Vite esemplari

05 Mag 2016


Irene (5 maggio) #santinomi

Dietro il magnifico significato di questo nome, si celano le vicende leggendarie di una martire cristiana

Numerose sono le sante di nome Irene e le loro storie sono spesso avvolte nella leggenda. L'Irene che nel nostro calendario si venera il 5 maggio, santa leccese, ha un attributo comune all'omonima venerata il 20 ottobre, santa portoghese legata alla città di Santarem: entrambe sono contraddistinte da una grande bellezza di lineamenti, concausa del martirio che hanno avuto entrambe in sorte.

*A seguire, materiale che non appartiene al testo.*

Lemma split_field sep field rest :
  free_of sep field = true ->
  split sep (field ++ String sep rest) = field :: split sep rest.
Proof.
  induction field as [|c field IH]; cbn.
  - now rewrite Ascii.eqb_refl.
  - destruct (Ascii.eqb c sep); cbn; [discriminate|].
    intros F. now rewrite (IH F).
Qed.

(** [split] undoes [join] on fields that hold no separator. *)
Lemma split_join sep fields :
  fields <> [] ->
  forallb (free_of sep) fields = true ->
  split sep (join (String sep EmptyString) fields) = fields.
Proof.
  induction fields as [|field fields IH]; [congruence|]. intros _.
  cbn [forallb]. intros F. apply andb_prop in F as [Ff Fr].
  destruct fields as [|field' fields].
  - cbn [join]. now apply split_free.
  - change (join (String sep EmptyString) (field :: field' :: fields))
      with (field ++ String sep (join (String sep EmptyString) (field' :: fields)))%string.
    rewrite (split_field _ _ _ Ff). f_equal. apply IH; [discriminate|exact Fr].
Qed.

Lemma splitlines_line line rest :
  one_line line = true ->
  splitlines_from false (line ++ NL ++ rest)%string
  = line :: splitlines_from false rest.
Proof.
  induction line as [|c line IH]; cbn [one_line].
  - reflexivity.
  - intros F. apply andb_prop in F as [Fc Fl].
    cbn [String.append splitlines_from]. cbn [andb].
    apply negb_true_iff in Fc. rewrite Fc. now rewrite (IH Fl).
Qed.

(** [splitlines] gives back the lines of a text whose every line is
    closed by a line feed. *)
Lemma splitlines_unlines lines :
  forallb one_line lines = true -> splitlines (unlines lines) = lines.
Proof.
  unfold splitlines. induction lines as [|line lines IH]; [reflexivity|].
  cbn [forallb unlines]. intros F. apply andb_prop in F as [Fl Fr].
  rewrite (splitlines_line _ _ Fl). now rewrite (IH Fr).
Qed.

(** No line that [splitlines] returns holds a line boundary. *)
Lemma splitlines_one_line after_cr s :
  forallb one_line (splitlines_from after_cr s) = true.
Proof.
  revert after_cr. induction s as [|c s IH]; intros after_cr; [reflexivity|].
  cbn [splitlines_from].
  destruct (after_cr && Nat.eqb (nat_of_ascii c) 10)%bool; [apply IH|].
  destruct (is_line_boundary c) eqn:B.
  - cbn. apply IH.
  - specialize (IH false). destruct (splitlines_from false s) as [|line lines].
    + cbn. now rewrite B.
    + cbn in *. now rewrite B.
Qed.

(** ** getopts *)

Lemma options_get_set_eq k v opts : options_get k (options_set k v opts) = Some v.
Proof.
  induction opts as [|[k' v'] opts IH]; cbn.
  - now rewrite String.eqb_refl.
  - destruct (String.eqb k k') eqn:E; cbn; rewrite ?String.eqb_refl, ?E; auto.
Qed.

Lemma options_get_set_ne k k' v opts :
  k <> k' -> options_get k' (options_set k v opts) = options_get k' opts.
Proof.
  intros Hne. induction opts as [|[k0 v0] opts IH]; cbn.
  - destruct (String.eqb k' k) eqn:E; [|reflexivity].
    apply String.eqb_eq in E. congruence.
  - destruct (String.eqb k k0) eqn:E; cbn.
    + apply String.eqb_eq in E. subst k0.
      destruct (String.eqb k' k) eqn:E'; [|reflexivity].
      apply String.eqb_eq in E'. congruence.
    + now rewrite IH.
Qed.

Lemma getopts_from_untouched k argv : forall opts opts',
  getopts_from argv opts = Ok opts' ->
  ~ In k argv ->
  options_get k opts' = options_get k opts.
Proof.
  induction argv as [|arg rest IH]; intros opts opts'; cbn [getopts_from].
  - now intros [= <-].
  - destruct arg as [|c arg]; [discriminate|]. intros E Hk.
    rewrite (IH _ _ E) by (intros Hin; apply Hk; now right).
    destruct (Ascii.eqb c "-"); [|reflexivity].
    apply options_get_set_ne. intros <-. apply Hk. now left.
Qed.

(** X1: [getopts] raises exactly when one of the arguments is the
    empty string, and then it is [IndexError], from [argv[0][0]]. *)
Theorem getopts_raises_on_empty_argument argv :
  (In EmptyString argv <-> getopts argv = Raise IndexError)
  /\ (forall e, getopts argv = Raise e -> e = IndexError).
Proof.
  unfold getopts. generalize (@nil (string * option string)) as opts.
  induction argv as [|arg rest IH]; intros opts; cbn [getopts_from].
  - split; [split; [intros []|discriminate]|discriminate].
  - destruct arg as [|c arg].
    + split; [split; [reflexivity|now left]|now intros e [= <-]].
    + destruct (IH (if Ascii.eqb c "-"
                    then options_set (String c arg)
                           match rest with [] => None | value :: _ => Some value end
                           opts
                    else opts)) as [[IH1 IH2] IH3].
      split; [split|exact IH3].
      * intros [Habs|Hin]; [discriminate|auto].
      * intros E. right. auto.
Qed.

(** X2: the keys of the dict that [getopts] returns are exactly the
    arguments that start with a dash, wherever they stand: an argument
    that serves as the value of an option is a key too when it starts
    with a dash, and no other argument is a key. *)
Theorem getopts_keys argv opts k :
  getopts argv = Ok opts ->
  (options_get k opts <> None <-> In k argv /\ is_option k = true).
Proof.
  unfold getopts.
  assert (G : forall start,
             getopts_from argv start = Ok opts ->
             (options_get k opts <> None
              <-> options_get k start <> None \/ (In k argv /\ is_option k = true))).
  { induction argv as [|arg rest IH]; intros start; cbn [getopts_from].
    - intros [= <-]. cbn. tauto.
    - destruct arg as [|c arg]; [discriminate|]. intros E.
      rewrite (IH _ E). cbn [In].
      destruct (Ascii.eqb c "-") eqn:Ec.
      + destruct (String.eqb_spec (String c arg) k) as [<-|Hne].
        * rewrite options_get_set_eq. cbn [is_option]. rewrite Ec.
          split; [intros _|intros _; left; discriminate]. right. auto.
        * rewrite (options_get_set_ne _ _ _ _ Hne). tauto.
      + split; [tauto|]. intros [Hs|[[<-|Hin] Hopt]]; auto.
        cbn in Hopt. congruence. }
  intros E. rewrite (G _ E). cbn. tauto.
Qed.

(** X3: the value of an option is the argument that follows its last
    occurrence, and [None] when that occurrence is the last argument;
    earlier occurrences are overridden. *)
Theorem getopts_last_occurrence before k after opts :
  getopts (before ++ k :: after) = Ok opts ->
  is_option k = true ->
  ~ In k after ->
  options_get k opts = Some (List.hd_error after).
Proof.
  unfold getopts. generalize (@nil (string * option string)) as start.
  induction before as [|arg before IH]; intros start.
  - cbn [app getopts_from]. destruct k as [|c k]; [discriminate|].
    intros E Hopt Hk. cbn in Hopt. rewrite Hopt in E.
    rewrite (getopts_from_untouched _ _ _ _ E Hk), options_get_set_eq.
    now destruct after.
  - cbn [app getopts_from]. destruct arg as [|c arg]; [discriminate|].
    intros E. eapply IH, E.
Qed.
Lemma setDefaultRoute_zero_or_many_witness :
  ((setDefaultRoute Sample.sp_none).1
   = Wrapf "bgp list path error"
     <$> answer (s Sample.sp_none) (history (s Sample.sp_none)) list_request ∧
   ((setDefaultRoute Sample.sp_none).1 = None ↔
    answer (s Sample.sp_none) (history (s Sample.sp_none)) list_request
    = None) ∧
   conn (setDefaultRoute Sample.sp_none).2 = conn Sample.sp_none) ∧
  (is_Some (setDefaultRoute Sample.sp_two).1 ∧
   conn (setDefaultRoute Sample.sp_two).2 = conn Sample.sp_two).
Proof.
  split.
  - apply (setDefaultRoute_zero_or_many Sample.sp_none); reflexivity.
  - apply (setDefaultRoute_zero_or_many Sample.sp_two).
    vm_compute. lia.
Defined.

(** C6, as the spec states it, fails: with no default destination in the
    table and a listing that fails, the tick returns the listing's
    error, not nil. *)
Lemma setDefaultRoute_list_error_without_default :
  defaultRoutes_of Sample.sp_list_fails = [] ∧
  (setDefaultRoute Sample.sp_list_fails).1
  = Some (Wrapf "bgp list path error" (Errorf "rpc error")) ∧
  ¬ ((setDefaultRoute Sample.sp_list_fails).1 = None).
Proof. split; [reflexivity|]. split; [reflexivity|discriminate]. Qed.


Lemma successes_counted_across_failures_witness :
  (Run_loop (Tick <$> [ok_tick; failed_probe; ok_tick; failed_probe; ok_tick])
            hc0).1
  = ({| status := Unhealthy; u := u hc0;
        okCounter :=
          Z.of_nat (successes [ok_tick; failed_probe; ok_tick; failed_probe;
                               ok_tick]) |},
     replicate
       (length [ok_tick; failed_probe; ok_tick; failed_probe; ok_tick]) []) ∧
  (successes [ok_tick; failed_probe; ok_tick; failed_probe; ok_tick] = 3%nat →
   probe ok_tick = None →
   (tick ok_tick
         (Run_loop (Tick <$> [ok_tick; failed_probe; ok_tick; failed_probe;
                              ok_tick]) hc0).1.1).2
   = [cbHealthy]).
Proof.
  apply (successes_counted_across_failures (inr (u hc0)) hc0
           [ok_tick; failed_probe; ok_tick; failed_probe; ok_tick] ok_tick).
  - reflexivity.
  - vm_compute. lia.
Defined.

Lemma failed_callback_is_retried_witness :
  (Run_loop (Tick <$> replicate 3 Sample.callback_fails) (after_ok_ticks 3)).1
  = (after_ok_ticks 3,
     replicate (length (replicate 3 Sample.callback_fails)) [cbHealthy]).
Proof.
  apply (failed_callback_is_retried (replicate 3 Sample.callback_fails)
           (after_ok_ticks 3) cbHealthy).
  repeat constructor; discriminate.
Defined.

Lemma getLinuxBGPDefaultRoute_first_match_witness :
  (getLinuxBGPDefaultRoute Sample.sp_single).2 = after_dump Sample.sp_single ∧
  match (getLinuxBGPDefaultRoute Sample.sp_single).1 with
  | inr (Some old) =>
      ∃ pre post,
        [Sample.msg_other_table; msg_route Sample.single_route]
        = (msg_route <$> pre) ++ msg_route old :: post ∧
        Forall (λ r, linuxRouteIsMine Sample.sp_single r = false) pre ∧
        linuxRouteIsMine Sample.sp_single old = true
  | inr None =>
      ∃ routes,
        [Sample.msg_other_table; msg_route Sample.single_route]
        = msg_route <$> routes ∧
        Forall (λ r, linuxRouteIsMine Sample.sp_single r = false) routes
  | inl err =>
      root_cause err = ErrUnsupported ∧
      ∃ pre post,
        [Sample.msg_other_table; msg_route Sample.single_route]
        = (msg_route <$> pre) ++ msg_other :: post ∧
        Forall (λ r, linuxRouteIsMine Sample.sp_single r = false) pre
  end.
Proof.
  apply (getLinuxBGPDefaultRoute_first_match Sample.sp_single
           [Sample.msg_other_table; msg_route Sample.single_route]).
  reflexivity.
Defined.

Lemma agree_single_inv d old nh :
  Paths d = [Sample.path_via nh] → agree d old →
  IP_String (Gateway (Attributes old)) = nh.
Proof. unfold agree. intros ->. by intros [= ->]. Qed.

Lemma reconciler_replaces_witness :
  ∃ gw mp,
    installs ["10.2.0.1"] gw mp ∧
    executed (conn (setDefaultRoute Sample.sp_moved).2)
    = executed (conn Sample.sp_moved)
      ++ [dump_request; replace_request Sample.sp_moved gw mp] ∧
    (setDefaultRoute Sample.sp_moved).1
    = reply_error
        (kernel (conn Sample.sp_moved)
                (executed (conn Sample.sp_moved) ++ [dump_request])
                (replace_request Sample.sp_moved gw mp)).
Proof.
  apply (reconciler_replaces Sample.sp_moved
           (Sample.default_via ["10.2.0.1"])
           [Sample.msg_other_table; msg_route Sample.single_route]
           (Some Sample.single_route) ["10.2.0.1"]).
  - reflexivity.
  - reflexivity.
  - reflexivity.
  - reflexivity.
  - repeat constructor.
  - intros old [= <-] Hagree.
    apply (agree_single_inv (Sample.default_via ["10.2.0.1"]) _ "10.2.0.1"
             eq_refl) in Hagree.
    vm_compute in Hagree. discriminate Hagree.
  - repeat constructor.
Defined.

Lemma reconciler_rejects_non_ipv4_witness :
  (setDefaultRoute Sample.sp_v6).1
  = Some (Wrapf "gateway is not ipv4" ErrUnsupported) ∧
  executed (conn (setDefaultRoute Sample.sp_v6).2)
  = executed (conn Sample.sp_v6) ++ [dump_request].
Proof.
  apply (reconciler_rejects_non_ipv4 Sample.sp_v6
           (Sample.default_via ["10.1.0.1"; "fe80::1"])
           [msg_route Sample.single_route]
           (Some Sample.single_route) ["10.1.0.1"; "fe80::1"]).
  - reflexivity.
  - reflexivity.
  - reflexivity.
  - reflexivity.
  - repeat constructor.
  - intros old [= <-] (nhs & mp & _ & Hmp & _). discriminate Hmp.
  - apply Exists_cons_tl, Exists_cons_hd. reflexivity.
Defined.

Lemma installed_route_agrees_witness :
  linuxRouteIsMine Sample.sp_grown
    (own_route Sample.sp_grown IP_nil (Some Sample.grown_hops)) = true ∧
  agree (Sample.default_via ["10.1.0.1"; "10.2.0.1"])
        (own_route Sample.sp_grown IP_nil (Some Sample.grown_hops)).
Proof.
  apply (installed_route_agrees Sample.sp_grown
           (Sample.default_via ["10.1.0.1"; "10.2.0.1"])
           ["10.1.0.1"; "10.2.0.1"] IP_nil (Some Sample.grown_hops)).
  - repeat constructor.
  - repeat constructor.
  - split; [reflexivity|].
    exists Sample.grown_hops. split; [reflexivity|].
    split; [vm_compute; reflexivity|].
    unfold Sample.grown_hops. by rewrite <- list_fmap_compose.
Defined.


Lemma manual_route_is_mine_iff_metric_50_witness :
  ∃ r,
    executed {| executed := [] ++ [ {| req_message := manual_route [] None;
                                       req_type := deleteRoute;
                                       req_flags := 5 |} ];
                kernel := λ _ _, inr [] |}
    = executed (Sample.fresh_conn []) ++ [r] ∧
    (linuxRouteIsMine Sample.sp_single (req_message r) = true ↔
     linuxRouteMetric Sample.sp_single = routePriority).
Proof.
  apply (manual_route_is_mine_iff_metric_50 Sample.sp_single
           (Sample.fresh_conn []) "" _ None).
  right. reflexivity.
Defined.
(** X11: applying the rules to a batch made of two parts is applying them
    to the first part and then, on the matches so far, to the second. *)
Theorem appliedTo_app (σ : state) (h : heuristic.Heuristic)
    (posts1 posts2 matches : list reddit.Post) :
  heuristic.appliedTo h (posts1 ++ posts2) matches σ
  = (heuristic.appliedTo h posts1 matches ≫= heuristic.appliedTo h posts2) σ.
Proof.
  revert matches σ. induction posts1 as [|p posts1 IH]; intros matches σ; [done|].
  cbn [app heuristic.appliedTo]. unfold mbind, M_bind in *.
  destruct (heuristic.postPasses_from _ p true σ) as [[[] σ']|v]; [apply IH..|done].
Qed.

Lemma postPasses_from_panic σ pre r rest p b0 v :
  (∀ r', r' ∈ pre → ∃ b, call_Match r' p σ = Ret (b, σ)) →
  call_Match r p σ = Panic v →
  heuristic.postPasses_from (pre ++ r :: rest) p b0 σ = Panic v.
Proof.
  revert b0. induction pre as [|r' pre IH]; intros b0 Hpre Hr.
  - cbn [app heuristic.postPasses_from]. unfold mbind, M_bind. by rewrite Hr.
  - cbn [app heuristic.postPasses_from]. unfold mbind, M_bind.
    destruct (Hpre r') as [b Hb]; [by left|]. rewrite Hb.
    apply IH; [|done]. intros. apply Hpre. by right.
Qed.

(** X12: the rules are all called on a post, also after one of them has
    returned false: a rule that panics on a post makes [appliedTo] panic,
    whatever the rules before it returned. *)
Theorem appliedTo_no_short_circuit (σ : state) (h : heuristic.Heuristic)
    (pre rest : list Rule) (r : Rule) (p : reddit.Post)
    (posts matches : list reddit.Post) (v : panic_value) :
  heuristic.rules h = pre ++ r :: rest →
  (∀ r', r' ∈ pre → ∃ b, call_Match r' p σ = Ret (b, σ)) →
  call_Match r p σ = Panic v →
  heuristic.appliedTo h (p :: posts) matches σ = Panic v.
Proof.
  intros Hh Hpre Hr. cbn [heuristic.appliedTo]. unfold mbind, M_bind.
  by rewrite Hh, (postPasses_from_panic σ pre r rest p true v).
Qed.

Ciò che sappiamo di santa Irene da Lecce, altresì nota in loco come santa Erina, è tramandato da una breve e tarda Vita, raccolta nel X secolo da Basilio II. Di famiglia benestante, ebbe un padre geloso di nome Licinius, che a sei anni la rinchiuse in una torre, affinché nessuno potesse godere della sua beltà. Ciò non le precluse di avvicinarsi al cristianesimo, ricevendo il battesimo da Timoteo, discepolo di san Paolo, e ripudiando gli idoli venerati da Licinius: questi, in uno scatto d'ira, la punì legandola su un cavallo imbizzarrito che, anziché uccidere Irene, diede un morso letale al padre di lei. Ma grazie alle preghiere della figlia, Licinius avrebbe ottenuto la resurrezione e, assieme a un folto gruppo di pagani, si sarebbe convertito al cristianesimo. Scampata alle ire del padre, Irene fu comunque martirizzata per ordine del governatore Ampelio, perché non aveva rinnegato il proprio credo.

Al di là di trascorsi leggendari, resta la certezza del nome, derivato dal greco Eiréne, con cui nell'antichità si riconosceva la Dea della Pace; l'attributo, in epoca cristiana, si è caricato di nuove implicazioni religiose.